Aileler kriz karşısında yapayalnız bırakılmaktadır. Umutsuzluk ve yetersizlik duyguları aile bireylerinin öz saygılarını yitirmelerine neden olmaktadır.
Yoksullaşan aileler kriz karşısında daha kırılgan ve tahammülsüz hale gelmiştir. Sorunlarına konuşarak çözüm bulamayan aile bireyleri, birbirlerinden ve yakın çevrelerinden kopmuştur.
Aileler sorunların ağır yükü altında ezilmektedir. Bu koşullar altında, ailelerimiz umutsuzluğa ve huzursuzluğa terk edilmekte ve sonuç olarak da parçalanmaktadır.
“Hatay ilimizde uzun süredir işsiz olan bir baba çocuklarım aç diyerek valilik önünde kendini yaktığını ve kurtarılamayan babanın eşinden işsizlik nedeniyle ayrıldığı öğrenildi”
Türkiye’mizdeki en önemli ikinci boşanma nedeni; Evin geçimini sağlayamamaktır!
Başka bir ifadeyle boşanan üç çiftden birisi geçim sıkıntısı nedeniyle evliliğini sonlandırmak zorunda kalmıştır.
Zamlar ve pahalılık halkı yoksulluğa sürüklüyor. Şubat 2020’de 4 kişilik bir ailenin yoksulluk sınırı 7353 TL olmuştur. Çalışanların %40’ı açlık sınırıyla karşı karşıyadır.

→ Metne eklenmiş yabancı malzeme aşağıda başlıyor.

Lemma down_step_pos : 0 < spool_down_step m0.
Proof.
  destruct Hc0. unfold spool_down_step, spool_down_effective.
  apply Qdiv_pos; [done|]. case_decide; unfold minimum_spool_time in *; lra.
Qed.

(** The method keeps the invariants of a phase. *)
Lemma logic_phase s s' m :
  phase m0 s m -> (logic_tick m).(spool).(spool_state) = s' ->
  phase m0 s' (logic_tick m).
Proof.
  intros Hph Hs'. pose proof (phase_config _ _ Hph) as Hc.
  destruct Hph as [Hp Hlo Hhi Hd Hi Hs]. unfold logic_tick in *.
  destruct (output_logic_frame m) as [Hf Hg].
  split; rewrite ?Hf, ?Hg; try done.
  - rewrite <- Hp. apply output_logic_params. by rewrite Hp.
  - rewrite output_logic_eq. by apply spool_switch_inv, prologue_pre.
Qed.

Lemma logic_limited s s' m :
  limited m0 s m -> (logic_tick m).(spool).(spool_state) = s' ->
  limited m0 s' (logic_tick m).
Proof.
  intros [Hph Hl] Hs'. split; [by eapply logic_phase|].
  unfold logic_tick. rewrite output_logic_eq.
  by apply spool_switch_limit_inv, prologue_limit_inv.
Qed.

(** One tick of each phase, in terms of its measure. *)
Lemma shut_down_progress m :
  spooling_up_inputs m -> phase m0 SHUT_DOWN m ->
  phase m0 GROUND_IDLE (logic_tick m)
  \/ (phase m0 SHUT_DOWN (logic_tick m)
      /\ 0 <= timer_left (logic_tick m)
         <= timer_left m - m0.(inputs).(dt_s)).
Proof.
  intros Hin Hph.
  destruct (shut_down_tick m) as [Hg | (Hs & Ht & Hlt)];
    [done | apply Hph | left | right];
    [by eapply logic_phase | split; [by eapply logic_phase|]].
  pose proof (logic_phase _ _ m Hph Hs) as [Hp' _ _ _ _ _].
  destruct Hph as [Hp _ _ Hd _ _]. unfold timer_left, logic_tick in *.
  rewrite Hp', <- Hp, <- Hd. rewrite Ht in *. lra.
Qed.

Lemma ground_idle_progress m :
  spooling_up_inputs m -> phase m0 GROUND_IDLE m ->
  phase m0 SPOOLING_UP (logic_tick m)
  \/ (phase m0 GROUND_IDLE (logic_tick m)
      /\ 0 <= ratio_left (logic_tick m) <= ratio_left m - spool_up_step m0).
Proof.
  intros Hin Hph.
  destruct (ground_idle_tick m) as [Hg | (Hs & Ht & Hlt)];
    [done | apply Hph | apply (phase_min _ _ Hph) | left | right];
    [by eapply logic_phase | split; [by eapply logic_phase|]].
  rewrite <- (phase_up_step _ _ Hph). unfold ratio_left, logic_tick in *.
  rewrite Ht in *. lra.
Qed.

Lemma spooling_up_progress m :
  spooling_up_inputs m -> phase m0 SPOOLING_UP m ->
  phase m0 THROTTLE_UNLIMITED (logic_tick m)
  \/ (phase m0 SPOOLING_UP (logic_tick m)
      /\ 0 <= thrust_left (logic_tick m) <= thrust_left m - spool_up_step m0).
Proof.
  intros Hin Hph.
  destruct (spooling_up_tick m) as [Hg | (Hs & Ht & Hlt)];
    [done | apply Hph | apply (phase_min _ _ Hph)
    | apply (phase_dt_pos _ _ Hph) | apply Hph | left | right];
    [by eapply logic_phase | split; [by eapply logic_phase|]].
  rewrite <- (phase_up_step _ _ Hph). unfold thrust_left, logic_tick in *.
  rewrite Ht in *. lra.
Qed.

Lemma unlimited_stays m :
  spooling_up_inputs m -> phase m0 THROTTLE_UNLIMITED m ->
  phase m0 THROTTLE_UNLIMITED (logic_tick m).
Proof.
  intros Hin Hph. eapply logic_phase; [done|].
  by apply unlimited_tick; [|apply Hph].
Qed.

Lemma unlimited_leaves m :
  landing_inputs m -> limited m0 THROTTLE_UNLIMITED m ->
  limited m0 SPOOLING_DOWN (logic_tick m).
Proof.
  intros [Hin _] Hph. eapply logic_limited; [done|].
  by apply unlimited_down_tick; [|apply Hph].
Qed.

Lemma spooling_down_progress m :
  landing_inputs m -> limited m0 SPOOLING_DOWN m ->
  limited m0 GROUND_IDLE (logic_tick m)
  \/ (limited m0 SPOOLING_DOWN (logic_tick m)
      /\ 0 <= thrust_max_of (logic_tick m)
         <= thrust_max_of m - spool_down_step m0).
Proof.
  intros [Hin _] [Hph Hl].
  destruct (spooling_down_tick m) as [Hg | (Hs & Ht)];
    [done | apply Hph | apply (phase_min _ _ Hph)
    | apply (phase_dt_pos _ _ Hph) | done | left | right];
    [by eapply logic_limited | split; [by eapply logic_limited|]].
  by rewrite <- (phase_down_step _ _ Hph).
Qed.

Lemma ground_idle_down_progress m :
  landing_inputs m -> limited m0 GROUND_IDLE m ->
  limited m0 SHUT_DOWN (logic_tick m)
  \/ (limited m0 GROUND_IDLE (logic_tick m)
      /\ 0 <= ratio_of (logic_tick m) <= ratio_of m - spool_down_step m0).
Proof.
  intros [Hin Hd] [Hph Hl].
  destruct (ground_idle_down_tick m) as [Hg | (Hs & Ht & Hlt)];
    [done | done | apply Hph | apply (phase_min _ _ Hph) | left | right];
    [by eapply logic_limited | split; [by eapply logic_limited|]].
  rewrite <- (phase_down_step _ _ Hph). unfold ratio_of, logic_tick in *.
  rewrite Ht in *. lra.
Qed.

Lemma shut_down_stays m :
  landing_inputs m -> limited m0 SHUT_DOWN m ->
  limited m0 SHUT_DOWN (logic_tick m).
Proof.
  intros [_ Hd] Hph. eapply logic_limited; [done|].
  by apply shut_down_stay_tick; [|apply Hph].
Qed.

End Phases.

(** *** The ticks of a system that runs the method *)

Section Run.

Context (R : relation Motors) {S : Type} (motors_of : S -> Motors).
Context (step : Env -> S -> S) `{!TickOf R motors_of step}.
Context (inp Inv Goal : Motors -> Prop).
Context `{Hinp_R : !Proper (R ==> impl) inp}.
Context `{HInv_R : !Proper (R ==> impl) Inv}.
Context `{HGoal_R : !Proper (R ==> impl) Goal}.
Context (e : Env) (Hinp : forall m, inp (apply_env e m)).
Context (Henv : forall m, Inv m -> Inv (apply_env e m)).

(** What the method does for every object of [Inv] under the inputs
    [inp], the tick of the system does for the object it holds. *)
Lemma step_arrives x :
  (forall m, inp m -> Inv m -> Goal (@logic_tick e.(env_battery) m)) ->
  Inv (motors_of x) -> Goal (motors_of (step e x)).
Proof.
  intros Hstep Hx. destruct (tick_of e x) as (m1 & H1 & H2).
  eapply HGoal_R; [exact H2|]. apply Hstep.
  - eapply Hinp_R; [exact H1 | apply Hinp].
  - eapply HInv_R; [exact H1 | by apply Henv].
Qed.

Context (mu : Motors -> Q) (d : Q).
Context (Hmu : forall m m', R m m' -> mu m' = mu m).
Context (Hmu_env : forall m, mu (apply_env e m) = mu m).
Context (Hprogress : forall m, inp m -> Inv m ->
  Goal (@logic_tick e.(env_battery) m)
  \/ (Inv (@logic_tick e.(env_battery) m)
      /\ 0 <= mu (@logic_tick e.(env_battery) m) <= mu m - d)).

Lemma step_progress x :
  Inv (motors_of x) ->
  Goal (motors_of (step e x))
  \/ (Inv (motors_of (step e x))
      /\ 0 <= mu (motors_of (step e x)) <= mu (motors_of x) - d).
Proof.
  intros Hx. destruct (tick_of e x) as (m1 & H1 & H2).
  destruct (Hprogress m1) as [Hg | (Hi & Hm)].
  - eapply Hinp_R; [exact H1 | apply Hinp].
  - eapply HInv_R; [exact H1 | by apply Henv].
  - left. by eapply HGoal_R; [exact H2|].
  - right. split; [by eapply HInv_R; [exact H2|]|].
    by rewrite (Hmu _ _ H2), <- (Hmu_env (motors_of x)), <- (Hmu _ _ H1).
Qed.

(** A phase of the system ends within the ticks its measure needs. *)
Lemma run_phase n x :
  0 < d -> Inv (motors_of x) ->
  mu (motors_of x) <= inject_Z (Z.of_nat n) * d ->
  exists k, (1 <= k <= Datatypes.S n)%nat
            /\ Goal (motors_of (iter_n k (step e) x)).
Proof.
  intros Hd Hx Hn.
  by apply (iter_n_progress (step e) (fun x => Inv (motors_of x))
              (fun x => Goal (motors_of x)) (fun x => mu (motors_of x)) d);
    [|intros s; apply step_progress|..].
Qed.

End Run.

(** The measures do not tell related objects apart. *)
Lemma logic_eq_measures m m' :
  logic_eq m m' ->
  timer_left m' = timer_left m /\ ratio_left m' = ratio_left m
  /\ thrust_left m' = thrust_left m /\ thrust_max_of m' = thrust_max_of m
  /\ ratio_of m' = ratio_of m.
Proof.
  intros [Hp _ Hs _ _].
  unfold timer_left, ratio_left, thrust_left, thrust_max_of, ratio_of.
  by rewrite Hp, Hs.
Qed.

Section Ways.

Context {S : Type} (motors_of : S -> Motors) (step : Env -> S -> S).
Context (m0 : Motors) (Hc0 : config_ok m0).
Context (Hmin : minimum_spool_time <= m0.(params).(spool_up_time)).
Context (e : Env).

Section Up.

Context `{!TickOf logic_eq motors_of step} (He : flies e).

(** A phase of the way up ends within the ticks its measure needs. *)
Lemma up_phase s s' (mu : Motors -> Q) d n x :
  (forall m m', logic_eq m m' -> mu m' = mu m) ->
  (forall m, mu (apply_env e m) = mu m) ->
  (forall m, spooling_up_inputs m -> phase m0 s m ->
     phase m0 s' (@logic_tick e.(env_battery) m)
     \/ (phase m0 s (@logic_tick e.(env_battery) m)
         /\ 0 <= mu (@logic_tick e.(env_battery) m) <= mu m - d)) ->
  0 < d -> phase m0 s (motors_of x) ->
  mu (motors_of x) <= inject_Z (Z.of_nat n) * d ->
  exists k, (1 <= k <= Datatypes.S n)%nat
            /\ phase m0 s' (motors_of (iter_n k (step e) x)).
Proof.
  intros Hmu Hmu_env Hprogress.
  exact (run_phase logic_eq motors_of step spooling_up_inputs (phase m0 s)
           (phase m0 s') e (fun m => flies_inputs e m He)
           (apply_env_phase m0 e s) mu d Hmu Hmu_env Hprogress n x).
Qed.

Lemma shut_down_phase x :
  phase m0 SHUT_DOWN (motors_of x) ->
  exists k,
    (1 <= k
     <= Datatypes.S
          (ticks_for (timer_left (motors_of x)) m0.(inputs).(dt_s)))%nat
    /\ phase m0 GROUND_IDLE (motors_of (iter_n k (step e) x)).
Proof.
  intros Hph. apply (up_phase SHUT_DOWN _ timer_left m0.(inputs).(dt_s)); try done.
  - intros m m' E. apply (logic_eq_measures m m' E).
  - by apply shut_down_progress.
  - apply Hc0.
  - apply ticks_for_spec, Hc0.
Qed.

Lemma ground_idle_phase x :
  phase m0 GROUND_IDLE (motors_of x) ->
  exists k,
    (1 <= k <= Datatypes.S (ticks_for 1 (spool_up_step m0)))%nat
    /\ phase m0 SPOOLING_UP (motors_of (iter_n k (step e) x)).
Proof.
  intros Hph. pose proof (up_step_pos m0 Hc0 Hmin) as Hpos.
  apply (up_phase GROUND_IDLE _ ratio_left (spool_up_step m0)); try done.
  - intros m m' E. apply (logic_eq_measures m m' E).
  - by apply ground_idle_progress.
  - pose proof (ticks_for_spec 1 _ Hpos).
    destruct Hph as [_ _ _ _ [] _]. unfold ratio_left. lra.
Qed.

Lemma spooling_up_phase x :
  phase m0 SPOOLING_UP (motors_of x) ->
  exists k,
    (1 <= k <= Datatypes.S (ticks_for 1 (spool_up_step m0)))%nat
    /\ phase m0 THROTTLE_UNLIMITED (motors_of (iter_n k (step e) x)).
Proof.
  intros Hph. pose proof (up_step_pos m0 Hc0 Hmin) as Hpos.
  apply (up_phase SPOOLING_UP _ thrust_left (spool_up_step m0)); try done.
  - intros m m' E. apply (logic_eq_measures m m' E).
  - by apply spooling_up_progress.
  - pose proof (ticks_for_spec 1 _ Hpos).
    destruct Hph as [_ _ _ _ [] _]. unfold thrust_left. lra.
Qed.

(** Once at full authority the system stays, for any number of ticks. *)
Lemma unlimited_forever n x :
  phase m0 THROTTLE_UNLIMITED (motors_of x) ->
  phase m0 THROTTLE_UNLIMITED (motors_of (iter_n n (step e) x)).
Proof.
  apply (iter_n_invariant
           (fun x => phase m0 THROTTLE_UNLIMITED (motors_of x))).
  intros s. apply (step_arrives logic_eq motors_of step spooling_up_inputs
                     (phase m0 THROTTLE_UNLIMITED) _ e
                     (fun m => flies_inputs e m He)
                     (apply_env_phase m0 e THROTTLE_UNLIMITED)).
  by apply unlimited_stays.
Qed.

(** The whole way up. *)
Lemma spool_up_phases x :
  motors_of x = m0 -> phase m0 SHUT_DOWN m0 ->
  exists k, (1 + 1 + 1 <= k <= spool_up_bound m0)%nat
            /\ phase m0 THROTTLE_UNLIMITED (motors_of (iter_n k (step e) x)).
Proof.
  intros Hx Hph. unfold spool_up_bound.
  pose proof (shut_down_phase x) as Hsd. rewrite Hx in Hsd.
  eapply (iter_n_then (step e) (fun x => phase m0 SPOOLING_UP (motors_of x))
            (fun x => phase m0 THROTTLE_UNLIMITED (motors_of x)));
    [eapply (iter_n_then (step e)
               (fun x => phase m0 GROUND_IDLE (motors_of x))
               (fun x => phase m0 SPOOLING_UP (motors_of x)))|];
    eauto using ground_idle_phase, spooling_up_phase.
Qed.

(** A spool-up of the system arrives and stays. *)
Lemma spool_up_arrives x :
  motors_of x = m0 -> spool_inv m0 ->
  m0.(spool).(spool_state) = SHUT_DOWN ->
  exists k, (3 <= k <= spool_up_bound m0)%nat /\
    forall n, (k <= n)%nat ->
      (motors_of (iter_n n (step e) x)).(spool).(spool_state)
      = THROTTLE_UNLIMITED.
Proof.
  intros Hx Hi Hst. destruct (spool_up_phases x Hx) as (k & Hk & Hk').
  { rewrite <- Hst. by apply phase_start. }
  exists k. split; [done|]. intros n Hn.
  replace n with (k + (n - k))%nat by lia. rewrite iter_n_add.
  by apply unlimited_forever.
Qed.

End Up.

Section Down.

Context `{!TickOf limiter_eq motors_of step} (He : lands e).

(** A phase of the way down ends within the ticks its measure needs. *)
Lemma down_phase s s' (mu : Motors -> Q) d n x :
  (forall m m', logic_eq m m' -> mu m' = mu m) ->
  (forall m, mu (apply_env e m) = mu m) ->
  (forall m, landing_inputs m -> limited m0 s m ->
     limited m0 s' (@logic_tick e.(env_battery) m)
     \/ (limited m0 s (@logic_tick e.(env_battery) m)
         /\ 0 <= mu (@logic_tick e.(env_battery) m) <= mu m - d)) ->
  0 < d -> limited m0 s (motors_of x) ->
  mu (motors_of x) <= inject_Z (Z.of_nat n) * d ->
  exists k, (1 <= k <= Datatypes.S n)%nat
            /\ limited m0 s' (motors_of (iter_n k (step e) x)).
Proof.
  intros Hmu Hmu_env Hprogress.
  exact (run_phase limiter_eq motors_of step landing_inputs (limited m0 s)
           (limited m0 s') e (fun m => lands_inputs e m He)
           (apply_env_limited m0 e s) mu d
           (fun m m' E => Hmu m m' (limiter_logic_eq m m' E))
           Hmu_env Hprogress n x).
Qed.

Yüksek enflasyon yurttaşlarımızın satın alma gücünü düşürmekte, gıda maddeleri başta olmak üzere halkın temel ihtiyaçlarını dahi karşılamakta güçlük çekmesine neden olmaktadır.
Gıda zamlarının yanı sıra barınma giderleri de artmaktadır.
Ağustos 2018’den itibaren elektriğe ve doğal gaza sürekli zam yapılmış, konutlarda elektrik %140, doğal gazda %130 daha pahalanmıştır.
2019’un ilk dokuz aylık döneminde faturasını ödeyemez hale getirilen 3.300.000 abone elektriğini, 850.000 doğal gaz abonesi de işleme tabi tutulmuştur.
İşsizlikten bunalan insanlar 2020 Ocak verilerine göre 4.300.000 kişi iş aradığı halde iş bulamamıştır. Bu işsizlik rakamlarına, ümidini yitiren, iş aramayı bırakan, mevsimlik çalışanlarımız da eklendiğinde 9-10 milyon insan işsiz olduğunu hesaplamak o kadar da zor olmasa gerek!.
“Çalışmaya geldiği Uşak’ta işsiz bir vatandaş sokak ortasında açlıktan bayılmıştır, 3 aylık bebeği olan ve bebek bezi taşıdığı görülen vatandaş, yemek yeme önerisini reddetmiş ve hastaneye kaldırılmıştır.”
Tüm bu olumsuz tabloya ek olarak TÜİK verilerine göre çalışan her üç kişiden biri kayıt dışı istihdam edilmektedir.
Kayıt dışı çalışan vatandaşlarımız, sigortasız, sağlık hizmetlerinden yoksun ve emeklilik hakkı olmadan, ağır koşullar altında çalışmaktadır.
Her an işlerini kaybetmenin korkusuyla geçim mücadelesi verilmektedir.
Kayıtsız çalışmak zorunda bırakılan vatandaşlarımız, umutsuzluğa ve çaresizliğe sürüklenmektedir.
Ülkeyi bu koşullara sürükleyen AKP’den kurtulmak, bu koşulları yaşayan vatandaşlara güven veren, umut olan bir örgütlenmeyle mümkün olur.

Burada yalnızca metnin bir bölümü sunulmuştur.